Subject identity is a tough question and the identification of a subject changes over time, social context, etc. Not to mention that the subjects identified by particular identifications change as well.
Consider that at one time cab was not used to refer to a method of transportation but to a brothel. You may object that was “slang” usage but if I am searching an index of police reports for that time period for raids on brothel’s, your objection isn’t helpful.
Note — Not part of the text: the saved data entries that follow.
Definition ui_cascade_visit (p : Point) (sg : Cascade * Buttons) (dr dc : Z)
  : run (Cascade * Buttons) :=
  let s := sg.1 in
  if (dr =? 0) && (dc =? 0) then Ret sg
  else
    let rr := p.1 + dr in
    let cc := p.2 + dc in
    let b := c_board s in
    if negb (inBounds b rr cc) then Ret sg
    else
      do rv <- isRevealed b rr cc ;
      if rv then Ret sg
      else
        do mk <- markState b rr cc ;
        if decide (mk = Flag) then Ret sg
        else
          do b' <- setRevealed b rr cc true ;
          do g' <- updateButtonAppearance b' sg.2 rr cc ;
          do n <- neighborMineCount b' rr cc ;
          if n =? 0 then
            Ret (mkCascade b' (c_queue s ++ [(rr, cc)])
                           (c_pushed s ++ [(rr, cc)]) (c_shown s ++ [(rr, cc)]), g')
          else
            Ret (mkCascade b' (c_queue s) (c_pushed s) (c_shown s ++ [(rr, cc)]), g').

Definition ui_cascade_expand (p : Point) (sg : Cascade * Buttons) : run (Cascade * Buttons) :=
  for_each deltas (fun sg dr =>
    for_each deltas (fun sg dc => ui_cascade_visit p sg dr dc) sg) sg.
(* ===== verification/Prelude.v ===== *)
(** * A verification development of the walk-in patient queue server

    The program is [src/backend/server.js], one Express application over
    one SQLite file.  The part the spec calls the core is the ticket queue
    ("turnos") and its real-time notification:

    - QueueEngine: [POST /api/turnos] (create, lines 376-556),
      [POST /api/turnos/llamar] (call the next waiting ticket, 585-623),
      [POST /api/turnos/finalizar/:id] (626-641) and
      [POST /api/turnos/ausente/:id] (644-659);
    - QuerySnapshot: [GET /api/turnos] (the waiting list joined with the
      clinics, 559-582) and [GET /api/pacientes] (the display, 678-709);
    - Broadcaster and PushScheduler: the WebSocket server, [sendQueueUpdates]
      and the 5 s [setInterval] that the create callback installs (422-465),
      and the four routes it registers again (467-552);
    - TicketStore: the tables [Turnos] and [Clinicas] (22-52, seeded at
      76-85), read and written by single SQL statements;
    - routing and [authenticateToken] (106-119), the gate in front of them.

    Around the core the same file serves the other routes, each one SQL
    statement on its own table: login (127-155, table [Usuarios]),
    register (157-188), the clinic list (190-198), the appointments
    (201-373, table [Appointments], whose DELETE handler registers the
    reassign route) and the medical data (662-676, table [MedicalData]);
    the start-up block (23-103) creates the tables and seeds them.

    The parts interact only through the database and the routing table.
    A handler is a chain of SQL statements linked by callbacks; each
    statement is one atomic step on the tables, and the statements of
    concurrent requests interleave.  The development follows that shape.

    ** Files

    - [Prelude] (this file): the scope [queue_scope], the hint databases
      [queue] and [queue_rw], the tactic [case_tests], a stable insertion
      sort [sort_by] (the model of [ORDER BY k ASC]) and [limit] ([LIMIT]),
      generic lemmas on sorted lists and [rtc_invariante] (invariants of a
      step relation).
    - [JsValue]: JSON values of a request body ([jval]), their truthiness
      ([truthy], the [!x] of the guards), [String(n)] ([js_string_of_nat],
      a decimal printer with fuel [n + 1]) and [padStart] ([pad_start]);
      a callback's result, a value or a thrown exception ([resultado]),
      and the [uncaughtException] handler of lines 711-713
      ([al_capturar], [respuesta_de]).
    - [Sqlite]: SQLite values ([sqlval], with REALs as decimals),
      node-sqlite3's binding of a JavaScript value ([ligar]: a number
      that is not a 32-bit integer is bound as a REAL), SQLite's reading
      of a numeric text ([leer_numero], [texto_numerico]: blanks, sign,
      decimal point, exponent), the text of a REAL ([texto_real], the
      format ["%!.15g"]), the INTEGER and TEXT column affinities
      ([afinidad_entera], [afinidad_texto], [col_entera], [col_texto]),
      what a callback reads back ([js_de_sql]) and the id a route
      parameter denotes in [WHERE id = ?] ([clave_de_texto]).
    - [Turno]: the row of [Turnos] ([turno], [estado]) and the ticket
      number of line 395 ([numero_de_conteo]).
    - [Store]: the TicketStore interface as the type class [TicketStore]
      (scan, insert, update) with its laws [TicketStoreLaws], the row an
      INSERT creates with each value under its column's affinity ([fila],
      [guardar_texto], [guardar_entero]), and the SQL queries as
      combinators ([contar], [primeros_en], [primero_en],
      [id_param_matches] for [WHERE id = ?] with a text parameter).
    - [Db]: the SQLite tables as the record [db], the instance [db_store]
      and its laws, the start-up seeding [inicializar].
    - [Engine]: the QueueEngine handlers, one function per callback chain
      ([ejecutar_crear], [ejecutar_llamar], [ejecutar_finalizar],
      [ejecutar_ausente]), the synchronous guards ([iniciar_*]), a request
      running alone ([correr], with fuel) and requests in sequence
      ([correr_secuencia]); all proved against the interface.
    - [Vivacidad]: the answers of successive requests
      ([contestar_secuencia]), an inductive "eventually" over them
      ([eventualmente]) and the liveness of the call route.
    - [Snapshot]: the waiting-list query ([lista_espera], the inner join
      [unir]), [GET /api/turnos] ([obtener_turnos]) and the two statements
      of [GET /api/pacientes] ([ejecutar_pacientes]).
    - [Broadcast]: the WebSocket servers, their clients and the messages
      ([push]), [instalar] (lines 422-465), [enviar_cola]
      ([sendQueueUpdates]) and [disparar] (an interval tick).
    - [Agenda]: the table [Appointments] as a [gmap] from id to row with
      its AUTOINCREMENT counter ([tabla_citas]) and the five handlers
      ([crear_cita], [ver_cita], [cambiar_cita], [borrar_cita],
      [reasignar_cita]), each one statement and its callback.
    - [Server]: the routing table ([rutas_iniciales], [rutas_repetidas],
      [ruta_reasignar]) and Express's matching ([coincide]: literals
      ignoring ASCII case, [:id] a non-empty segment, an optional
      trailing slash) and first-match dispatch ([despachar]),
      [authenticateToken] ([llegar]), the whole process state [mundo]
      (the queue tables, the appointments, the pushes, the routing table,
      the requests in progress, the answers), the executable step
      [aplicar] on events (a request arrives, one statement of a request
      runs, the clock advances, an interval fires, a display connects or
      disconnects), the relation [paso] ([~~>]) and reachability
      [alcanzable] ([~~>*]).  The world runs the queue routes, the
      display, the appointment routes (the DELETE registering the
      reassign route twice) and the handlers the create callback
      registers again (the create copy inserts and then calls
      [sendQueueUpdates]; the other three throw a [ReferenceError]).
    - [Refinement]: the spec's QueueEngine contract (section 4.1) as
      relations on an abstract ticket list and the refinement of the
      handlers to it.
    - [Citas]: appointment requests one after another: [atender] takes
      one request through the routing table, [authenticateToken] and its
      handler of [Agenda], the DELETE handler appending two reassign
      routes; [atender_todas] runs a sequence of them.  Each handler
      issues one statement, so a request served alone is one step.
    - [Usuarios]: the table [Usuarios], its seed (87-94,
      [sembrar_usuarios], one multi-row INSERT under the UNIQUE email) and
      [login]; [jwt.sign] is a [token] record carrying its payload and
      secret.
    - [Arranque]: the whole file ([archivo]: the queue tables, users,
      appointments and [MedicalData]), the start-up block on the file a
      previous run left ([arranque], [arranques], [arranques_con] with
      failing counts), [raiz] ([GET /]), [registrar], [listar_clinicas]
      and [datos_medicos].
    - [Sesion]: the [jsonwebtoken] contract as the type class [Jwt] with
      its laws [JwtLeyes] (a model instance [jwt_modelo] makes it
      executable), the token a login returns ([token_texto]) and
      [authenticateToken] from the [Authorization] header ([dividir] is
      JavaScript's [split], [token_de_cabecera], [autenticar]).

    ** Theorems

    - Functional behaviour of each handler, on every branch (Engine):
      [llamar_fifo], [llamar_vacia], [crear_funcional], [marcar_sin_turno],
      [marcar_idempotente]; termination [correr_responde].
    - Numbering (Turno, Engine): [numero_de_conteo_roundtrip],
      [numero_de_conteo_length]; requests that do not overlap number
      T-001 .. T-00N without gaps or repeats ([secuencia_numeros]).
    - Query equivalence and snapshots (Store, Snapshot):
      [primeros_en_orden_spec] (ORDER BY over the id-ordered scan equals
      the order by (creation time, id)), [lista_espera_ordenada],
      [lista_espera_miembros], [pacientes_orden_spec], [turno_sin_clinica].
    - Pushes (Broadcast, Server): [ronda_un_mensaje], [push_por_turno]
      (one server and one interval per ticket created, only the first
      listens), [peticiones_no_envian] and [despachar_alcanzable] (the
      routes that would push are never reached).
    - Invariants of every reachable state (Server): [paso_filas] (rows are
      never removed, reordered or sent back to waiting),
      [numeros_no_adelantan].
    - Concurrency, as proved existence of reachable runs (Server):
      [numeros_duplicados], [llamadas_duplicadas],
      [estados_terminales_no_finales], [pantalla_inconsistente].
    - Refinement (Refinement): [peticion_refina] and [secuencia_refina],
      and the divergence [clinica_cero_rechazada].
    - Liveness (Vivacidad): [llamada_eventual], a waiting ticket is called
      within as many calls as there are waiting tickets.
    - Appointments (Citas): the round trip create/read [cita_roundtrip],
      [cambiar_cita_ver], [borrar_cita_ver], the error behaviour on a
      missing id [cita_inexistente_exito], and [reasignar_tras_borrar] (the routing table grows by two reassign
      routes per authenticated DELETE; before the first one a
      reassignment is a 404).
    - SQLite values (Sqlite): [clave_de_texto_decimal], the forms of a
      route parameter that address the same id (['7'], [' +7.00 ']).
    - Login and start-up (Usuarios, Arranque): [login_correcto] (200 with
      a token exactly for an active row with the email and password, no
      answer when [JWT_SECRET] is unset or empty), [reinicios_semillas] (over start-ups
      whose counts may fail, the seed happens at the first that
      succeeds), [reinicios_medicos] (one more [MedicalData] row per
      restart) and [registro_nunca_exito].
    - Sessions (Sesion): [sesion_autoriza] (a login's token passes
      [authenticateToken] exactly with the same secret within 24 hours,
      whatever the scheme word) and [cabecera_sin_token] (the headers
      answered 401), proved against the laws of [Jwt].

    ** Bounds, fuel and what is not modelled

    Counts and ids are [nat]: SQLite's 64-bit counters and JavaScript's
    exact integers (below 2^53) are far beyond a queue.  Creation times
    are whole seconds ([Z]), the resolution of [CURRENT_TIMESTAMP], which
    is why ties in [ORDER BY fecha_creacion] matter; the sort is stable
    (SQLite keeps scan order among equal keys).  [correr] needs fuel 2
    (at most two statements per handler, [correr_responde]); the decimal
    printer needs fuel [n + 1] for [n] and gets it; the digit functions
    of [Sqlite] take [log2] of their argument plus one as fuel, which
    bounds the number of decimal digits.  Intervals are modelled by the
    order in which they fire, not by time.  A JSON number is an integer
    ([JNum]) or the decimal it denotes ([JReal]); SQLite integers are
    unbounded and a REAL is that exact decimal, so the 64-bit limits and
    the rounding of a REAL to a double (beyond 15 significant digits,
    overflow, underflow) are not modelled.  Requests of [Server] and [Citas]
    carry the outcome of [authenticateToken] ([autorizacion]); [Sesion]
    computes it from the header, the secret and the time.  [jsonwebtoken]
    is specified by its laws: the signature's bytes are not computed,
    and token times are whole seconds with a validity of 86400 s.  A
    request path is the list of its segments, taken as the client sent
    them (the percent-decoding of [:id] parameters is not modelled).
    The outcome of each SQL statement ([err]) and the time of
    [DATETIME('now')] are inputs of the handlers.  The requests to
    [GET /], login, register, the clinic list and the medical data are
    not events of the world of [Server]: their handlers are modelled in
    [Usuarios] and [Arranque], they write no table of that world and
    their answers depend on it only through the seeded [Clinicas], so
    leaving them out changes no state the theorems of [Server] speak
    about.  [arranques] assumes that every
    statement of the start-up succeeds; [arranque] takes the outcomes of
    the two counts.  The process error handlers (711-717) are modelled
    by [al_capturar]: the callbacks that can throw (the two seed counts,
    [login] with an unset or empty [JWT_SECRET]) return a [resultado];
    a handler that throws synchronously (the re-registered call, finish
    and absence handlers) is answered 500 by Express ([RExcepcion]).  Not modelled:
    the [cors()] and [express.json()] middleware (library code that adds
    headers and parses bodies; bodies enter the model parsed), opening
    the file and [app.listen] (I/O), and logging. *)

From stdpp Require Export base list strings sorting relations.
From Stdlib Require Export ZArith Lia.

Declare Scope queue_scope.
Delimit Scope queue_scope with queue.
Open Scope queue_scope.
Doesn’t matter if the usage is “slang” or not, I need to obtain accurate results.
User expectations and needs cannot (or at least should not in my opinion) be adapted to the limitations of a particular approach or technology.
Particularly when we already know of strategies that can help with, not solve, the issues surrounding subject identity.
The first step that Hogue and Google have taken, recognizing that attribute names can have synonyms, is a good start. In topic map terms, recognizing that information structures are composed of subjects as well. So that we can map between information structures, rather than replacing one with another. (Or having religious discussions about which one is better, etc.)
Hogue and Google are already on the way to treating some subjects as worthy of more effort than others, but for those that merit the attention, solving the issue of to reliable, repeatable subject identification, is non-trivial.
Topic maps can make a number of suggestions that can help with that task.